—Tu es fort pitoyable, seigneur Breton... et moi aussi. Le lin et la soie doivent vêtir une si charmante enfant. C'est sans doute la fille de quelque esclave bûcheron. Il s'en trouve, par ma foi, de fort jolies dans la forêt, et souvent, en chassant, j'ai abandonné une chasse pour l'autre... Mais, vrai, je n'ai jamais rencontré ici plus mignonne personne. Sa bonne étoile l'aura amenée sur le passage de Karl.—Et, sans quitter la jeune fille des yeux, il appela l'un des seigneurs de sa suite:—Eh! Burchard... approche!

Le seigneur Burchard descendit promptement de cheval et accourut à la voix de l'empereur, qui lui dit quelques mots à l'oreille en s'éloignant d'Amael. Le seigneur Burchard, très-honoré sans doute de l'honnête mission dont le chargeait son maître, s'inclina respectueusement, et, tenant son cheval par la bride, s'approcha de la vieille femme et des deux jeunes filles, leur fit signe de le suivre, et disparut avec elles derrière un groupe de chasseurs. Une vive rougeur colora les joues d'Amael; il fronça le sourcil, ses traits exprimèrent autant d'indignation que de dégoût. Soudain il vit l'empereur regarder autour de lui avec une certaine inquiétude en disant à haute voix:—Où sont donc mes fillettes? Elles n'arrivent pas... Est-ce qu'elles auraient perdu la chasse?

—Auguste empereur,—dit l'un des officiers,—j'ai entendu Richulff, qui accompagnait vos augustes filles, affirmer que, lorsque la pluie a commencé de tomber, les unes se sont décidées à retourner à Aix-la-Chapelle, les autres à gagner le pavillon de la forêt où vous avez ordonné de préparer le souper.

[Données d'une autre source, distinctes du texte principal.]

(** What building a command may do; [BLK_STS_OK] hands the payload of a
    discard to the request. *)
Definition setup_post (cfg : core_cfg) (H : gmap nat payload) (t : nat) (r : core_request) (s : core_state)
    (res : outcome blk_status) (s' : core_state) : Prop :=
  ∃ r', k_reqs s' = <[t := r']> (k_reqs s) ∧ rq_same r r' ∧ rq_prepped r r' ∧ others_kept H s s'
    ∧ match res with
      | Ok BLK_STS_OK =>
          if discards cfg r then
            ∃ p, q_special r' = Some p ∧ mem_ok (<[t := p]> H) s' ∧ holds_ranges s' p (wanted_ranges cfg r')
          else q_special r' = q_special r ∧ mem_ok H s'
      | Ok _ => q_special r' = q_special r ∧ mem_ok H s'
      | _ => False
      end.

(** The first step of snvme_setup_cmd. *)
Definition cleared (r : core_request) : core_request :=
  if q_dontprep r then r
  else r <| q_nvme ::= (λ q, q <| nr_status := 0 |>) |> <| q_retries := 0 |>
         <| q_cancelled := false |> <| q_usercmd := false |> <| q_dontprep := true |>.

Lemma clear_eq t r s :
  k_reqs s !! t = Some r →
  when (negb (q_dontprep r)) (nvme_clear_nvme_request t) s
    = (Ok tt, s <| k_reqs ::= <[t := cleared r]> |>).
Proof.
  intros E. unfold cleared. destruct (q_dontprep r); cbn.
  - unfold mret, M_ret. f_equal. unfold set, set_k_reqs. destruct s; cbn in *. by rewrite insert_id.
  - unfold nvme_clear_nvme_request. by rewrite (upd_rq_eq _ r).
Qed.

—Voyez-vous, les peureuses! pour un peu de pluie quitter la chasse! Je gagerais que ma petite Thétralde est du nombre de ces amazones qui redoutent une goutte d'eau, et qui sont retournées en hâte au palais. Puisqu'il en est ainsi, je n'ai pas à m'inquiéter d'elles. Gagnons le pavillon de la forêt, car j'ai grand' faim.—Et l'empereur, remontant à cheval, ajouta:—Nous retrouverons dans ce pavillon celles de ces fillettes qui auront préféré souper avec leur père... à celles-là je ferai bonne fête.

Amael, en entendant Karl manifester une sorte d'inquiétude pour ses filles, commença de s'inquiéter à son tour de Vortigern, que plusieurs fois déjà il avait cherché du regard. Avisant alors Octave, qui venait seulement de rejoindre au galop de son cheval les seigneurs de la cour, il dit vivement au jeune Romain:—Octave, tu n'as pas vu mon petit-fils?

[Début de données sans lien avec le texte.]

(* ===== verification/CoreRun.v ===== *)
(** * CoreRun: all interleavings of requests on a PCI controller

    New requests, dispatches with whatever the allocator and the data mapping
    answer, completions with any status, cancellations and batched
    completions, in any order and on any number of requests. *)
From S2P Require Import Prelude.
From S2P Require Import PciData.
From S2P Require Import PciQueue.
From S2P Require Import CoreCtrl.
From S2P Require Import CoreCmd.
From S2P Require Import CoreCmdSpec.

Inductive core_act : Type :=
  | ANew (t : nat) (r : core_request)
  | ADispatch (t : nat) (ans : core_answers) (c : nvme_ctrl) (map_ret : blk_status)
  | AComplete (t : nat) (ans : core_answers) (status result : Z)
  | ACancel (t : nat) (ans : core_answers)
  | ABatch (t : nat) (ans : core_answers).

(** A request as the block layer allocates it. *)
Definition fresh_request (r : core_request) : Prop :=
  q_phase r = RqIdle ∧ q_special r = None ∧ q_dontprep r = false ∧ rq_wf r.

Definition in_phase (s : core_state) (t : nat) (ph : rq_phase) : Prop :=
  ∃ r, k_reqs s !! t = Some r ∧ q_phase r = ph.

(** When the block layer takes the action. *)
Definition act_ok (a : core_act) (s : core_state) : Prop :=
  match a with
  | ANew t r => fresh_request r ∧ (k_reqs s !! t = None ∨ in_phase s t RqEnded)
  | ADispatch t _ _ _ => in_phase s t RqIdle
  | AComplete t _ _ _ | ABatch t _ => in_phase s t RqInFlight
  | ACancel t _ => is_Some (k_reqs s !! t)
  end.

Section run.
Context (cfg : core_cfg).

(** Dispatch on an I/O queue of the PCI transport: not the admin queue, no
    fabrics, the queue always live. *)
Definition core_step (a : core_act) : KM unit :=
  match a with
  | ANew t r => modify (λ s, s <| k_reqs ::= <[t := r]> |>)
  | ADispatch t ans c map_ret => dispatch cfg ans false false false true c map_ret t
  | AComplete t ans status result => complete_with cfg ans t status result
  | ACancel t ans => snvme_cancel_request cfg ans t
  | ABatch t ans => snvme_complete_batch_req cfg t
  end.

—Non, nous avons été séparés presque au commencement de la chasse.

—Il ne vient pas,—reprit Amael avec inquiétude.—Voici la nuit et il ne connaît aucun des chemins de cette forêt... Pauvre enfant! qu'est-il devenu?

—Oh! oh! seigneur Breton,—dit l'empereur des Franks, qui, remontant à cheval, s'était rapproché du vieillard et avait entendu ses questions au jeune Romain,—te voici donc fort inquiet pour ton jouvenceau? Eh bien! quand il se serait égaré ce soir? demain il retrouvera son chemin. Mourra-t-il pour une nuit passée en pleine forêt? La chasse n'est-elle pas l'école de la guerre? Allons, allons, viens, rassure-toi! et puis, d'ailleurs, qui sait?—ajouta Karl d'un ton guilleret,—peut être a-t-il rencontré quelque jolie fille de bûcheron dans une des huttes de la forêt? C'est de son âge; tu ne veux pas en faire un moine de ce garçon!

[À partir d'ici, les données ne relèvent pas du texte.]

(* ===== verification/CoreSqe.v ===== *)
(** * CoreSqe: what the controller reads in a command (baseline/6.8/core.c)

    The fields of a read, write, zone append or Write Zeroes command decoded
    from the words of the entry, and the range list of a discard as byte
    intervals of the namespace. *)
From S2P Require Import Prelude.
From S2P Require Import PciData.
From S2P Require Import PciQueue.
From S2P Require Import CoreCtrl.
From S2P Require Import CoreCmd.
From S2P Require Import CoreCmdSpec.

(** ** The controller's view *)

Definition sqe_slba (c : nvme_sqe) : Z := e_cdw10 c + e_cdw11 c * 2 ^ 32.
(** The length field counts from zero. *)
Definition sqe_nlb (c : nvme_sqe) : Z := u16 (e_cdw12 c) + 1.
Definition sqe_control (c : nvme_sqe) : Z := Z.shiftr (e_cdw12 c) 16.

(** Byte interval of a namespace, as first byte and length. *)
Definition sqe_bytes (head : nvme_ns_head) (c : nvme_sqe) : Z * Z :=
  (sqe_slba c * 2 ^ lba_shift head, sqe_nlb c * 2 ^ lba_shift head).
Definition range_bytes (head : nvme_ns_head) (x : nvme_dsm_range) : Z * Z :=
  (dr_slba x * 2 ^ lba_shift head, dr_nlb x * 2 ^ lba_shift head).

(** What the block layer guarantees: whole logical blocks, at most 2^16 of
    them, at a position the 64-bit sector number can express. *)
Definition io_aligned (head : nvme_ns_head) (pos bytes : Z) : Prop :=
  (2 ^ lba_shift head | pos * 512) ∧ (2 ^ lba_shift head | bytes)
  ∧ 0 ≤ pos < 2 ^ 64 ∧ 0 < bytes ≤ 2 ^ 16 * 2 ^ lba_shift head.

(** ** Words and fields *)

Lemma sect_to_lba_bytes head pos :
  9 ≤ lba_shift head → (2 ^ lba_shift head | pos * 512) →
  nvme_sect_to_lba head pos * 2 ^ lba_shift head = pos * 512.
Proof.
  intros Hs [k Hk]. unfold nvme_sect_to_lba, SECTOR_SHIFT. rewrite Z.shiftr_div_pow2 by lia.
  assert (2 ^ lba_shift head = 2 ^ (lba_shift head - 9) * 512) as E
    by (rewrite <- (Z.pow_add_r 2 _ 9) by lia; f_equal; lia).
  rewrite E in Hk |- *. assert (pos = k * 2 ^ (lba_shift head - 9)) as -> by lia.
  rewrite Z.div_mul by lia. lia.
Qed.

Lemma sect_to_lba_range head pos :
  9 ≤ lba_shift head → 0 ≤ pos < 2 ^ 64 → 0 ≤ nvme_sect_to_lba head pos < 2 ^ 64.
Proof.
  intros Hs Hp. unfold nvme_sect_to_lba, SECTOR_SHIFT. rewrite Z.shiftr_div_pow2 by lia.
  assert (1 ≤ 2 ^ (lba_shift head - 9)) by (apply (Z.pow_le_mono_r 2 0); lia).
  split; [apply Z.div_pos; lia|]. apply Z.div_lt_upper_bound; [lia|]. nia.
Qed.

Lemma slba_words x : 0 ≤ x < 2 ^ 64 → u32 x + u32 (Z.shiftr x 32) * 2 ^ 32 = x.
Proof.
  intros Hx. rewrite Z.shiftr_div_pow2 by lia. unfold wrap.
  rewrite (Z.mod_small (x / 2 ^ 32)); [pose proof (Z.div_mod x (2 ^ 32)); lia|].
  split; [apply Z.div_pos; lia|]. apply Z.div_lt_upper_bound; lia.
Qed.

Lemma blocks_range head bytes :
  9 ≤ lba_shift head → (2 ^ lba_shift head | bytes) → 0 < bytes ≤ 2 ^ 16 * 2 ^ lba_shift head →
  u16 (Z.shiftr bytes (lba_shift head) - 1) + 1 = Z.shiftr bytes (lba_shift head)
  ∧ Z.shiftr bytes (lba_shift head) * 2 ^ lba_shift head = bytes.
Proof.
  intros Hs [k ->] Hb. rewrite Z.shiftr_div_pow2 by lia.
  assert (0 < 2 ^ lba_shift head) by (apply Z.pow_pos_nonneg; lia).
  rewrite Z.div_mul by lia. split; [|done]. rewrite wrap_small by nia. lia.
Qed.

Lemma u16_halves a b : u16 (u16 a + u16 b * 2 ^ 16) = u16 a.
Proof. unfold wrap. rewrite Z.mod_add by lia. by rewrite Zmod_mod. Qed.

Lemma control_halves a b : Z.shiftr (u16 a + u16 b * 2 ^ 16) 16 = u16 b.
Proof.
  rewrite Z.shiftr_div_pow2 by lia. unfold wrap. rewrite Z.div_add by lia.
  rewrite (Z.div_small (a `mod` 2 ^ 16)); [done|]. apply Z.mod_pos_bound. lia.
Qed.

Lemma u16_length a b : u16 (a * 2 ^ 16 + u16 b) = u16 b.
Proof. unfold wrap. rewrite Z.add_comm, Z.mod_add by lia. by rewrite Zmod_mod. Qed.

(** ** Commands on a range of blocks *)

(** The words that name the blocks and the command, which neither the
    reference tag nor the control bits change. *)
Definition names_blocks (head : nvme_ns_head) (op pos bytes control : Z) (c : nvme_sqe) : Prop :=
  e_opcode c = op ∧ e_nsid c = ns_id head ∧ sqe_bytes head c = (pos * 512, bytes) ∧ sqe_control c = u16 control.

Lemma names_blocks_built head op pos bytes control c0 c :
  9 ≤ lba_shift head → io_aligned head pos bytes →
  e_opcode c = op → e_nsid c = ns_id head →
  e_cdw10 c = u32 (nvme_sect_to_lba head pos) → e_cdw11 c = u32 (Z.shiftr (nvme_sect_to_lba head pos) 32) →
  e_cdw12 c = u16 (Z.shiftr c0 16 * 2 ^ 16 + u16 (Z.shiftr bytes (lba_shift head) - 1)) + u16 control * 2 ^ 16 →
  names_blocks head op pos bytes control c.
Proof.
  intros Hs (Hp & Hb & Hr & Hbb) E1 E2 E3 E4 E5. destruct (blocks_range head bytes Hs Hb Hbb) as [H1 H2].
  unfold names_blocks, sqe_bytes, sqe_slba, sqe_nlb, sqe_control.
  rewrite E3, E4, E5, slba_words by (by apply sect_to_lba_range).
  rewrite u16_halves, u16_length, control_halves. split_and!; [done..| |done].
  rewrite sect_to_lba_bytes by done. f_equal. lia.
Qed.

(** Control bits of a request: FUA and limited retry from its flags, the
    protection checks from the namespace's format. *)
Definition wanted_control (cfg : core_cfg) (r : core_request) (op : Z) : Z :=
  let head := cfg_head cfg in
  Z.lor (rw_control (q_flags r))
    (if bool_decide (head_ms head = 0) then 0
     else Z.lor (if q_integrity r then 0 else NVME_RW_PRINFO_PRACT)
       (if bool_decide (pi_type head = 3) then NVME_RW_PRINFO_PRCHK_GUARD
        else if bool_decide (pi_type head = 1) || bool_decide (pi_type head = 2)
        then Z.lor (Z.lor NVME_RW_PRINFO_PRCHK_GUARD NVME_RW_PRINFO_PRCHK_REF)
               (if bool_decide (op = nvme_cmd_zone_append) then NVME_RW_APPEND_PIREMAP else 0)
        else 0)).

(** May the namespace's format be read and written by this host? *)
Definition rw_supported (cfg : core_cfg) (r : core_request) : bool :=
  bool_decide (head_ms (cfg_head cfg) = 0) || q_integrity r || nvme_ns_has_pi (cfg_head cfg).

Lemma get_rq_eq t r s : k_reqs s !! t = Some r → get_rq t s = (Ok r, s).
Proof. intros E. unfold get_rq, mbind, M_bind, gets. cbn. by rewrite E. Qed.

Lemma bind_upd_put {B} t r c f (k : unit → KM B) s :
  (upd_cmd t f ≫= k) (put_cmd t r c s) = k tt (put_cmd t r (f c) s).
Proof.
  unfold mbind, M_bind. rewrite (upd_cmd_eq t (r <| q_cmd := c |>)) by apply put_cmd_lookup.
  by rewrite put_cmd_put.
Qed.

Lemma bind_get_put {B} t r c (k : core_request → KM B) s :
  (get_rq t ≫= k) (put_cmd t r c s) = k (r <| q_cmd := c |>) (put_cmd t r c s).
Proof. unfold mbind, M_bind. by rewrite (get_rq_eq t (r <| q_cmd := c |>)) by apply put_cmd_lookup. Qed.

(** The reference tag leaves the words that name the blocks alone. *)
Lemma names_blocks_tag head cfg ans op pos bytes control c :
  names_blocks head op pos bytes control c → names_blocks head op pos bytes control (nvme_set_ref_tag cfg ans c).
Proof. unfold nvme_set_ref_tag. by repeat case_bool_decide. Qed.

Lemma put_control_tag cfg ans x c :
  put_control x (nvme_set_ref_tag cfg ans c) = nvme_set_ref_tag cfg ans (put_control x c).
Proof. unfold nvme_set_ref_tag, put_control, set. by repeat case_bool_decide. Qed.

Lemma names_blocks_dsmgmt head op pos bytes control c x :
  names_blocks head op pos bytes control c → names_blocks head op pos bytes control (c <| e_cdw13 := x |>).
Proof. done. Qed.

L'empereur des Franks se mit en marche vers le pavillon où il devait dîner avec ses courtisans, avant de regagner Aix-la-Chapelle. Il appela et fit placer près de lui Amael, toujours inquiet au sujet de Vortigern.—Seigneur Breton,—dit gaiement l'empereur au centenaire,—causons. Que penses-tu de cette journée? Es-tu revenu de tes préventions contre Karl le Batailleur? Me crois-tu quelque peu digne de gouverner les peuples divers de mon empire, aussi vaste que l'ancien empire romain? Me crois-tu surtout quelque peu digne de régner sur ta sauvage petite peuplade armoricaine?